Rankin argues that McCullough “maintained policies or customs exhibiting a deliberate indifference to his constitutional rights,” which is one way of proving the requisite causal connection. See id. But “[a] single incident of a constitutional violation is insufficient to prove a policy or custom even when the incident involves several [subordinates].” Craig v. Floyd County, 643 F.3d 1306, 1311 (11th Cir. 2011). Rankin's claim fails because most of the allegations supporting it are conclusory, and to the extent some are based on facts, they are limited to his own experience and as a result do not suggest a policy or custom of deliberate indifference to constitutional rights. See id.; see also Jaharis, 297 F.3d at 1188 (“[C]onclusory allegations, unwarranted deductions of facts or legal conclusions masquerading as facts will not prevent dismissal.”).

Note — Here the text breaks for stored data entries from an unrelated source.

(** A request either leaves the table alone or adds one row that passed the
    three uniqueness checks; the duplicate-key failure of the storage layer
    is never met when requests are served one at a time. *)
Lemma serve_store (L : Libs) (env : ProcessEnv) (w : World) (r : Request) (st : Store) :
  snd (serve L env w r st) = st ∨
  ∃ f, ¬ email_taken (f_email f) st ∧ ¬ name_taken (f_name f) st ∧
       ¬ githubId_taken (f_githubId f) st ∧
       snd (serve L env w r st) = with_row (fresh_row f st) st.
Proof.
  destruct r as [data|data|token|t]; cbn [serve].
  - left. rewrite login_unfold.
    destruct (filter _ _) as [|user rest]; [done|].
    by destruct (bcrypt_compare _ _ _) as [e'|[|]].
  - rewrite register_unfold. unfold signup.
    repeat case_decide; [by left..|].
    right. eexists. split_and!; [done|done| |done]. apply githubId_null_free.
  - left. rewrite refreshToken_unfold.
    destruct (jwt_verify _ _ _ _) as [e'|p]; [done|].
    by destruct (filter _ _).
  - rewrite githubData_unfold.
    destruct (get_user_emails _ _) as [emails|status]; [|by left].
    destruct (find _ _); [|by left].
    destruct (get_user _ _) as [githubUser|status]; [|by left].
    destruct (filter _ _) eqn:Hbound; [|by left].
    unfold signup. repeat case_decide; [by left..|].
    right. eexists. split_and!; [done|done| |done]. by apply githubId_unbound_free.
Qed.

1. Jones and Sullivan are GSU police officers. Earlier that day, they had encountered a noticeably intoxicated Smith and instructed him to leave the area of a live radio broadcast.
2. Rankin also sued the Board of Regents of the University System of Georgia, but he concedes that the Eleventh Amendment bars his claims against the Board.
3. Rankin asserts that the district court “falsely describe[d] [his] allegations” by stating that the officers observed him and Smith “fighting on the ground.” But that is the only reasonable inference one can draw from the relevant part of the operative complaint:Smith drew back as if to strike Cpl. Rankin, and at least some sort of contact was made by Smith on Rankin. Cpl. Rankin responded defensively to Smith's attack, or alternatively began to effectuate an arrest of Smith. Cpl. Rankin and Smith ended up on the ground a short distance from the gathering area.
4. Our conclusion that the officers had arguable probable cause to arrest Rankin disposes of his false arrest claim as well as his false imprisonment claim. See May v. City of Nahunta, 846 F.3d 1320, 1329 (11th Cir. 2017) (“In light of our finding that Officer Allen had arguable probable cause to seize [Plaintiff] ․ we affirm the district court's grant of summary judgment in favor of Officer Allen on [Plaintiff's] § 1983 false imprisonment claim.”).
5. Rankin asserted a malicious prosecution claim against McCullough but did not allege that she was involved in obtaining the arrest warrant. As a result, his malicious prosecution claim against McCullough fails. See Cottone v. Jenne, 326 F.3d 1352, 1360 (11th Cir. 2003) (noting that § 1983 liability must be premised on a defendant's personal misconduct).